I can see why so many have a love affair with Ashbery, and must confess I wanted to post only the Ashbery poem at first. I suspect what it comes down to on both poems, is the political and how it fits or doesn't fit into what we are doing as poets. So much is Ashbery fusing things together, the way distorted thoughts come to one in a fugue state:

... Your daughter's
dream of my son understand prejudice
darkness in the hole
the patient finished
They could all go home now the hole was dark
lilacs blowing across his face glad he brought you

There are no periods, no punctuation other than some quotation marks and an explanation mark. This is the way I like to experience "the political" when it comes to poems, not as a simplistic outraged cry or demanding, hurling pout without control over the language. And THAT says something about me.

Mostly I like Ashbery's use of language, and then again I go back to this white man writing politically about prejudice, about the disconnect there, the dissonance and dissociative qualities prejudice brings about in most of us of the human race.

That said, there's something to the genuine voice of a woman of color, to that experience of "other" beyond some intellectual quagmire or game or puzzle. So I will post the June Jordan poem too. It is indeed an outcry, so have I simply been "conditioned" to like the white man's work in terms of linguistic play? Does the white man miss the rashness of being pissed off, being completely at odds and screaming into a void in which no one is even listening. Okay, maybe a few listen, but the whole gender bias in Latino poetry has split my head, not just the gender bias in the larger world at large.

The fact is one can't really get mad, one must play the gentle game of smiling in silence to one's unintentional "disregarders". One must in the end resort to linguistic play, cat and mouse, shadow and flame. So the political therein must become muted? No, there are plenty of poets who write with flat indifferent language that expresses outrage about social injustice and this is not to say such work is meaningless. It isn't, but the question is more so what do we want to do as individual poets.

On a side note, I am tired of Latino males ignoring me when I say something and going gaga when someone with a penis says the exact same thing. It's frustrating, but the gender bias is real and one must deal with it I suppose by writing through it and past it. I always reflect back to Zora Neale Hurston and the difficulties she had with other African-American writers, primarily male in that they saw her work as too compromising, too kind to whites etc. or not "political" enough one could say.
It's amazing how continually male voices ring in joy of "diversity" when only male Latinos are discussed. I must contest this thing that the Dodge Poetry Festival is so wonderfully "diverse". Not when it comes to Latinos. All Latinos do not have a penis.

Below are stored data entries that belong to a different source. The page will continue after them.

(** C1: after [Cleanup], a cache entry is there exactly when its address
    is a key of the discovery set, and is then the entry that was cached; so
    the keys of [List] are keys of [PublicIps]. The discovery set, the gate
    and the log are as they were. *)
Theorem Cleanup_evicts_exactly_orphans (w : World) :
  let c := scanner w in
  let c' := scanner (Cleanup ro w) in
  (∀ ip, List c' !! ip =
           match PublicIps c !! ip with
           | Some _ => List c !! ip
           | None => None
           end)
  ∧ dom (List c') ⊆ dom (PublicIps c')
  ∧ PublicIps c' = PublicIps c
  ∧ Enabled c' = Enabled c
  ∧ log (Cleanup ro w) = log w.
Proof.
  cbv zeta. split; [apply Cleanup_lookup|]. split; [|done].
  intros ip [rs Hrs]%elem_of_dom. rewrite Cleanup_lookup in Hrs.
  apply elem_of_dom. rewrite Cleanup_PublicIps.
  by destruct (PublicIps (scanner w) !! ip).
Qed.

(** C2: after [addResults], the cache holds exactly [results] for the
    address of [pip], whatever it held before, and every other entry is as
    it was; the discovery set is not touched. *)
Theorem addResults_replaces_entry (pip : PublicIPAddress)
    (results : list PortscannerResult) (w : World) :
  let c := scanner w in
  let c' := scanner (addResults ro pip results w) in
  List c' !! to_String (IPAddress pip) = Some results
  ∧ (∀ ip, ip ≠ to_String (IPAddress pip) → List c' !! ip = List c !! ip)
  ∧ PublicIps c' = PublicIps c
  ∧ Enabled c' = Enabled c.
Proof.
  cbv zeta. unfold addResults. rewrite pushResults_scanner. simpl.
  split; [apply lookup_insert_eq|]. split; [|done].
  intros ip Hne. by apply lookup_insert_ne.
Qed.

This in turn brings me to the question of "representation" which I have come to view with mutual disgust and mistrust. Why? It often replaces the quality of poetry and poems. Diversity for diversity's sake leads excessive self-marketers to be viewed as "representational" of Latino/a poetry and that usually ends with an "o". It simply takes the attention away from the poems, the language, the music etc. and places it on some cheap scale of masculinity to mediocrity.

Instead, one must write, right? So how does one get back to writing after the realization that the frustrations Zora Neale Hurston must have felt still exist in the literary world? With all the complaints against the "white" literary establishment, the underlying prejudice towards women and particularly Chicanas is undeniable, so I think the only thing one can do at this historical moment is write through it. I am thinking of the work Diana Garcia does with FIRE AND INK, an anthology of social action writing, and Carmen Giminez Smith's Odalisque in Pieces and how one must begin to support such writers not because they are "representational" but because they are good.


Rich Villar said...

The funny thing is, when I saw the lineup for the Dodge Festival, I commented on Twitter that it was the most diverse festival lineup I'd ever seen. I still think that to be the case, but boy do we still have work to do, don't we? I'm on it, though, the best I can.

ODALISQUE IN PIECES is kinda beautiful, I must say. Let's see if Dodge is able to get the funds together for next go-round and fly some Chicanas into the mix. (Then again, Diana Marie Delgado comes to mind.) Both the Dodge Foundation and New Jersey's arts funding are taking an absolute battering in this economy, and under the new governor.

Sheryl said...

Hi Rich,
I appreciate your efforts and applaud them.